If you use this dataset in your work, please credit the initial work here:

@misc{urbanek2023picture,
      title={A Picture is Worth More Than 77 Text Tokens: Evaluating CLIP-Style Models on Dense Captions}, 
      author={Jack Urbanek and Florian Bordes and Pietro Astolfi and Mary Williamson and Vasu Sharma and Adriana Romero-Soriano},
      year={2023},
      eprint={2312.08578},
      archivePrefix={arXiv},
      primaryClass={cs.CV}
}

Dataset

Details

The Densely Captioned Images dataset, or DCI, consists of 7805 images from SA-1B, each with a complete description aiming to capture the full visual detail of what is present in the image. Much of the description is directly aligned to submasks of the image.

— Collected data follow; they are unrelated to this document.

Definition create_envelope_by_name (name : string) (config : EnvelopeConfig)
  : option EnvelopeObj :=
  if str_in name ["lenprefix"; "len-prefix"; "len_prefix"] then
    Some (create_envelope LenPrefix config)
  else if str_in name ["idlen"; "id-len"; "id_len"] then
    Some (create_envelope IdLen config)
  else if str_in name ["typed_len"; "type_len"; "typed-len"; "typelen"] then
    Some (create_envelope TypeLen config)
  else if str_in name ["delimiter"; "line"] then Some (create_envelope Delimiter config)
  else None.

Definition env_name (k : EnvelopeKind) : string :=
  match k with
  | LenPrefix => "lenprefix" | IdLen => "idlen"
  | TypeLen => "typed_len" | Delimiter => "delimiter"
  end.

Definition env_feed (o : EnvelopeObj) (d : Span) : list Packet * EnvelopeObj :=
  let '(ps, s) :=
    match env_kind o with
    | LenPrefix => LenPrefixEnvelope.feed (env_state o) d
    | IdLen => IdLenEnvelope.feed (env_state o) d
    | TypeLen => TypeLenEnvelope.feed (env_state o) d
    | Delimiter => DelimiterEnvelope.feed (env_state o) d
    end in
  (ps, mkEnvelopeObj (env_kind o) s).

Definition env_encode (o : EnvelopeObj) (p : Packet) : list byte * EnvelopeObj :=
  let '(bs, s) :=
    match env_kind o with
    | LenPrefix => LenPrefixEnvelope.encode (env_state o) p
    | IdLen => IdLenEnvelope.encode (env_state o) p
    | TypeLen => TypeLenEnvelope.encode (env_state o) p
    | Delimiter => DelimiterEnvelope.encode (env_state o) p
    end in
  (bs, mkEnvelopeObj (env_kind o) s).

Definition env_reset (o : EnvelopeObj) : EnvelopeObj :=
  mkEnvelopeObj (env_kind o) (reset (env_state o)).

(** ** The length-prefixed loop bodies meet the stream interface *)

Lemma body_length_bound lf h inc n :
  0 <= lf -> 0 <= h -> body_length_from_field lf h inc = Some n ->
  0 <= n <= size_max /\ (if inc then n + h = lf else n = lf).
Proof.
  unfold body_length_from_field. intros Hlf Hh H.
  destruct inc; cbn [negb] in H; repeat case_in H; simplify_eq; bools; lia.
Qed.

Lemma sized_frame_app who c h lf mk b d :
  0 <= h <= vsize b -> 0 <= lf -> sized_frame who c h lf mk b <> Wait ->
  sized_frame who c h lf mk (b ++ d) = sized_frame who c h lf mk b.
Proof.
  unfold sized_frame. intros Hh Hlf H.
  destruct (body_length_from_field lf h (length_includes_header c)) as [n|] eqn:E; [|done].
  apply body_length_bound in E as [[Hn _] _]; [|lia|lia].
  destruct (size_max - h <? n); [done|].
  destruct ((0 <? max_frame_size c) && (max_frame_size c <? n))%bool; [done|].
  destruct (vsize b <? n + h) eqn:Ew; [done|]. bools.
  rewrite vsize_app. pose proof (vsize_nonneg d).
  rewrite (proj2 (Z.ltb_ge _ _)) by lia.
  rewrite (take_app_prefix (Z.to_nat (n + h))) by lia.
  rewrite (drop_app_prefix (Z.to_nat h)) by lia.
  rewrite take_app_prefix; [done|]. unfold vsize in *. rewrite length_drop. lia.
Qed.
(* ===== verification/Routes.v ===== *)
(** * Routes: [RouteEntry] and [RouteTable] (protocol.hpp, protocol.cpp) *)

From S2P Require Import Prelude Text Index Envelope.

Inductive RouteDirection := ClientToServer | ServerToClient | Bidirectional.

Record RoutePolicy := mkPolicy { rp_action : RouteAction; rp_lazy_decode : bool }.

Record RouteEntry := mkRoute {
  re_route_id : Z;
  re_direction : RouteDirection;
  re_requires_auth : bool;
  re_codec_id : Z;
  re_schema_id : Z;
  re_kind : PacketKind;
  re_debug_name : string;
  re_policy : RoutePolicy
}.

(** The default member initialisers. *)
Definition default_policy : RoutePolicy := mkPolicy DecodeLocal true.
Definition default_route : RouteEntry :=
  mkRoute 0 ClientToServer true 0 0 Message "" default_policy.

#[export] Instance RouteDirection_eq_dec : EqDecision RouteDirection.
Proof. solve_decision. Defined.
#[export] Instance RoutePolicy_eq_dec : EqDecision RoutePolicy.
Proof. solve_decision. Defined.
#[export] Instance PacketKind_eq_dec : EqDecision PacketKind.
Proof. solve_decision. Defined.
#[export] Instance RouteEntry_eq_dec : EqDecision RouteEntry.
Proof. solve_decision. Defined.

#[export] Instance route_named : Named RouteEntry := re_debug_name.

Record RouteTable := mkTable {
  routes_ : gmap Z RouteEntry;
  route_names_ : gmap string Z
}.

Definition table_empty : RouteTable := mkTable ∅ ∅.

Module RouteTable.

(** [find]: the pointer is null or leads to the entry. *)
Definition find (t : RouteTable) (route_id : Z) : option RouteEntry := routes_ t !! route_id.

Definition find_by_name (t : RouteTable) (route_name : string) : option RouteEntry :=
  match route_names_ t !! route_name with
  | Some route_id => find t route_id
  | None => None
  end.

(** [only]: the single entry, when there is exactly one. *)
Definition only (t : RouteTable) : option RouteEntry :=
  match map_to_list (routes_ t) with
  | [(_, e)] => Some e
  | _ => None
  end.

Definition contains (t : RouteTable) (route_id : Z) : bool :=
  bool_decide (is_Some (routes_ t !! route_id)).

Definition clear (t : RouteTable) : RouteTable := mkTable ∅ ∅.

Definition size (t : RouteTable) : Z := Z.of_nat (base.size (routes_ t)).

Definition add (t : RouteTable) (entry : RouteEntry) : bool * RouteTable :=
  let route_id := re_route_id entry in
  let route_name := re_debug_name entry in
  if negb (str_empty route_name) && bool_decide (is_Some (route_names_ t !! route_name))
  then (false, t)
  else
    match routes_ t !! route_id with
    | Some _ => (false, t)
    | None =>
        (true,
         mkTable (<[route_id := entry]> (routes_ t))
           (if str_empty route_name then route_names_ t
            else match route_names_ t !! route_name with
                 | Some _ => route_names_ t
                 | None => <[route_name := route_id]> (route_names_ t)
                 end))
    end.

Definition upsert (t : RouteTable) (entry : RouteEntry) : RouteTable :=
  let route_id := re_route_id entry in
  let route_name := re_debug_name entry in
  let names :=
    match routes_ t !! route_id with
    | Some existing =>
        if negb (str_empty (re_debug_name existing)) then
          match route_names_ t !! re_debug_name existing with
          | Some id =>
              if id =? route_id then delete (re_debug_name existing) (route_names_ t)
              else route_names_ t
          | None => route_names_ t
          end
        else route_names_ t
    | None => route_names_ t
    end in
  mkTable (<[route_id := entry]> (routes_ t))
    (if str_empty route_name then names else <[route_name := route_id]> names).

End RouteTable.

(** ** Invariant *)

(** Entries are filed under their own number. *)
Definition keys_ok (t : RouteTable) : Prop :=
  forall id e, routes_ t !! id = Some e -> re_route_id e = id.

Definition table_sound (t : RouteTable) : Prop :=
  keys_ok t /\ index_sound (routes_ t) (route_names_ t).

Definition table_ok (t : RouteTable) : Prop :=
  table_sound t /\ index_complete (routes_ t) (route_names_ t).

(** The name of [e] is free, or already that of the same route. *)
Definition name_available (t : RouteTable) (e : RouteEntry) : Prop :=
  forall id, route_names_ t !! re_debug_name e = Some id -> id = re_route_id e.

Lemma table_empty_ok : table_ok table_empty.
Proof.
  pose proof (index_empty (V:=RouteEntry)) as [? ?]. split; [split|]; auto.
  intros id e Hid. cbn in Hid. by rewrite lookup_empty in Hid.
Qed.

Lemma upsert_index t e :
  index_sound (routes_ t) (route_names_ t) ->
  route_names_ (RouteTable.upsert t e) =
    index_put (re_route_id e) e
      (index_drop (re_route_id e) (routes_ t !! re_route_id e) (route_names_ t)).
Proof.
  intros Hs. unfold RouteTable.upsert, index_put, index_drop, name_of, route_named. cbn [route_names_].
  destruct (routes_ t !! re_route_id e) as [old|] eqn:Eo; [|done].
  assert ((if negb (str_empty (re_debug_name old)) then
          match route_names_ t !! re_debug_name old with
          | Some id =>
              if id =? re_route_id e then delete (re_debug_name old) (route_names_ t)
              else route_names_ t
          | None => route_names_ t
          end else route_names_ t) =
     (if bool_decide (route_names_ t !! re_debug_name old = Some (re_route_id e))
      then delete (re_debug_name old) (route_names_ t) else route_names_ t)) as ->; [|done].
  destruct (str_empty (re_debug_name old)) eqn:Ee; cbn [negb].
  - apply str_empty_true in Ee. rewrite Ee. case_bool_decide as Hd; [|done].
    by destruct (Hs _ _ Hd) as [? _].
  - destruct (route_names_ t !! re_debug_name old) as [id|] eqn:Ei.
    + destruct (Z.eqb_spec id (re_route_id e)) as [->|]; case_bool_decide; naive_solver.
    + by case_bool_decide.
Qed.

Lemma keys_ok_insert t e : keys_ok t -> keys_ok (mkTable (<[re_route_id e := e]> (routes_ t)) ∅).
Proof. intros Hk id e' H. cbn in H. apply lookup_insert_Some in H as [[<- <-]|[_ H]]; auto. Qed.

Lemma upsert_sound t e : table_sound t -> table_sound (RouteTable.upsert t e).
Proof.
  intros [Hk Hs]. split; [exact (keys_ok_insert t e Hk)|].
  rewrite upsert_index by done. by apply (index_replace_sound (V:=RouteEntry)).
Qed.

Lemma upsert_ok t e : table_ok t -> name_available t e -> table_ok (RouteTable.upsert t e).
Proof.
  intros [Hs Hc] Hn. split; [by apply upsert_sound|].
  rewrite upsert_index by apply Hs. by apply (index_replace_complete (V:=RouteEntry)).
Qed.

(** [add] succeeds exactly when neither the number nor the name is taken, and
    is then [upsert]. *)
Lemma add_spec t e :
  RouteTable.add t e =
    if bool_decide (routes_ t !! re_route_id e = None /\
                    (re_debug_name e <> "" -> route_names_ t !! re_debug_name e = None))
    then (true, RouteTable.upsert t e) else (false, t).
Proof.
  unfold RouteTable.add, RouteTable.upsert.
  destruct (str_empty (re_debug_name e)) eqn:Ee; cbn [negb andb].
  - apply str_empty_true in Ee.
    destruct (routes_ t !! re_route_id e) eqn:Er; case_bool_decide; naive_solver.
  - apply str_empty_false in Ee.
    destruct (route_names_ t !! re_debug_name e) eqn:En; cbn.
    + rewrite bool_decide_eq_false_2 by naive_solver. done.
    + destruct (routes_ t !! re_route_id e) eqn:Er; case_bool_decide; naive_solver.
Qed.

Lemma add_ok t e b t' : table_ok t -> RouteTable.add t e = (b, t') -> table_ok t'.
Proof.
  intros Hok H. rewrite add_spec in H. case_bool_decide as Hd; simplify_eq; [|done].
  apply upsert_ok; [done|]. intros id Hid. destruct Hd as [_ Hf].
  destruct (string_empty_dec (re_debug_name e)) as [En|En].
  - rewrite En in Hid. by destruct (proj2 (proj1 Hok) _ _ Hid).
  - rewrite Hf in Hid by done. done.
Qed.

Lemma find_by_name_spec t n e :
  table_ok t -> n <> "" ->
  RouteTable.find_by_name t n = Some e <->
  exists id, RouteTable.find t id = Some e /\ re_debug_name e = n.
Proof.
  intros [[_ Hs] Hc] Hn. unfold RouteTable.find_by_name, RouteTable.find.
  rewrite <- (index_lookup (V:=RouteEntry) _ _ n e Hs Hc Hn).
  destruct (route_names_ t !! n); naive_solver.
Qed.

Lemma find_by_name_sound t n e :
  table_sound t -> RouteTable.find_by_name t n = Some e ->
  re_debug_name e = n /\ n <> "" /\ RouteTable.find t (re_route_id e) = Some e.
Proof.
  intros [Hk Hs] H. unfold RouteTable.find_by_name, RouteTable.find in *.
  destruct (route_names_ t !! n) as [id|] eqn:E; [|done].
  destruct (Hs _ _ E) as (Hn & w & Hw & Hnw). rewrite H in Hw. simplify_eq.
  split; [done|]. split; [done|]. by rewrite (Hk _ _ H).
Qed.

Lemma only_spec t e :
  RouteTable.only t = Some e <-> exists id, routes_ t = {[ id := e ]}.
Proof.
  unfold RouteTable.only. split.
  - intros H. destruct (map_to_list (routes_ t)) as [|[id e'] [|]] eqn:E; simplify_eq.
    exists id. apply map_to_list_inj. rewrite E, map_to_list_singleton. done.
  - intros [id ->]. by rewrite map_to_list_singleton.
Qed.

(** ** Properties *)

(** The tables that sequences of operations reach.  [upsert] is called only
    with a name that is free or already the route's own, which is what
    [build_protocol_pipeline_from_json] checks before it calls it. *)
Inductive reachable : RouteTable -> Prop :=
| reach_empty : reachable table_empty
| reach_add t e : reachable t -> reachable (RouteTable.add t e).2
| reach_upsert t e : reachable t -> name_available t e -> reachable (RouteTable.upsert t e)
| reach_clear t : reachable t -> reachable (RouteTable.clear t).

Lemma reachable_ok t : reachable t -> table_ok t.
Proof.
  induction 1 as [|t e _ IH|t e _ IH Hn|t _ IH].
  - apply table_empty_ok.
  - destruct (RouteTable.add t e) as [b t'] eqn:E. by eapply add_ok.
  - by apply upsert_ok.
  - apply table_empty_ok.
Qed.

(** Whatever sequence of operations built a route table, looking a name up
    finds a route if and only if that route is in the table and bears that
    name; two routes never share a name, and every route is filed under its
    own number. *)
Theorem route_table_lookup t n e :
  reachable t -> n <> "" ->
  (RouteTable.find_by_name t n = Some e <->
   RouteTable.find t (re_route_id e) = Some e /\ re_debug_name e = n) /\
  (forall id id' e', RouteTable.find t id = Some e -> RouteTable.find t id' = Some e' ->
     re_debug_name e = n -> re_debug_name e' = n -> id = id' /\ e = e').
Proof.
  intros Hr Hn. pose proof (reachable_ok t Hr) as Hok. split.
  - rewrite (find_by_name_spec t n e Hok Hn). split.
    + intros (id & Hf & He). by rewrite (proj1 (proj1 Hok) _ _ Hf).
    + intros [Hf He]. eauto.
  - intros id id' e' H1 H2 E1 E2. subst n.
    assert (id = id') as <- by
      (eapply (index_unique (V:=RouteEntry)); [apply Hok|exact H1|exact H2|symmetry; exact E2|done]).
    unfold RouteTable.find in *. split; congruence.
Qed.

Definition named (id : Z) (n : string) : RouteEntry :=
  mkRoute id ClientToServer true 1 0 Message n default_policy.

Definition two_routes : RouteTable :=
  (RouteTable.add (RouteTable.upsert table_empty (named 1 "login")) (named 2 "move")).2.

Lemma route_table_lookup_witness :
  (RouteTable.find_by_name two_routes "move" = Some (named 2 "move") <->
   RouteTable.find two_routes 2 = Some (named 2 "move") /\ "move" = "move") /\
  (forall id id' e', RouteTable.find two_routes id = Some (named 2 "move") ->
     RouteTable.find two_routes id' = Some e' ->
     "move" = "move" -> re_debug_name e' = "move" -> id = id' /\ named 2 "move" = e').
Proof.
  apply (route_table_lookup two_routes "move" (named 2 "move")); [|done].
  apply (reach_add _ (named 2 "move")), reach_upsert; [apply reach_empty|].
  intros id H. vm_compute in H. discriminate.
Defined.

(** Without the caller's check [upsert] can leave a named route that no lookup
    by name finds: a second route takes the name and then gives it up. *)
Lemma upsert_orphans_name :
  let t := RouteTable.upsert (RouteTable.upsert
             (RouteTable.upsert table_empty (named 1 "a")) (named 2 "a")) (named 2 "b") in
  RouteTable.find t 1 = Some (named 1 "a") /\ RouteTable.find_by_name t "a" = None.
Proof. vm_compute. done. Qed.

An example is shown above. In the top left we see the full image of a water pump, with an associated description. The italicized section is collected as a ‘standard caption’, aiming to summarize the full image in about a sentence. The remainder of that first description contains details about the relationship between visible entities in the image, as well as in-depth descriptions of regions that are not described as part of the submasks. All other text describing the image is all associated with submasks of the image. Each submask has its own label (not pictured) and description, and may also contain further submasks. Here for instance we see submasks for windows and balconies as being contained in the submask capturing three buildings in the background.

Setup

We suggest setting up in an conda environment.

conda create -n densecaps python=3.10

Then navigate to the dataset directory and run install

cd dataset
pip install -e .

You can then download the dataset and our reported best models with our download script.

python dataset/densely_captioned_images/dataset/scripts/download.py

Or download them manually at the following urls.

DCI/dataset/densely_captioned_images/dataset/scripts/download.py

Lines 16 to 29 in 3d95af6

    
           RESOURCES = { 
        
               'densely_captioned_images': { 
        
                   'url': 'https://dl.fbaipublicfiles.com/densely_captioned_images/dci.tar.gz', 
        
                   'check': '9caff10cb6324c801d9020638f49925f04de87d897ca8614c599f3c43bef3aeb' 
        
               }, 
        
               'dci_pick1': { 
        
                   'url': 'https://dl.fbaipublicfiles.com/densely_captioned_images/dci_pick1.tar.gz', 
        
                   'check': '225b9e1c88a00a2dd62cd5b0e23d4133efbbffe8d28b6de796ba894db1a2aa6a' 
        
               }, 
        
               'dci_pick1_nl0': { 
        
                   'url': 'https://dl.fbaipublicfiles.com/densely_captioned_images/dci_pick1_nl0.tar.gz', 
        
                   'check': '2943daaba2489492c274284631223e02933cc9436db201c23abe5939ed01d446' 
        
               }, 
        
           }

Once you extracted the dci.tar.gz dataset which contain the annotations, you should download the images after accepting the license agreement from the SA-1B dataset page. You do not need to download the entire SA-1B dataset, you only need to download the archive sa_000138.tar and extract the images in the photos folder.

Data

CLIP-ready

We provide easy data-loader utilities for the CLIP-ready version of the densely captioned images dataset, wherein all Captions have LLaMA2-generated summaries and negatives that fit inside of the CLIP context limit.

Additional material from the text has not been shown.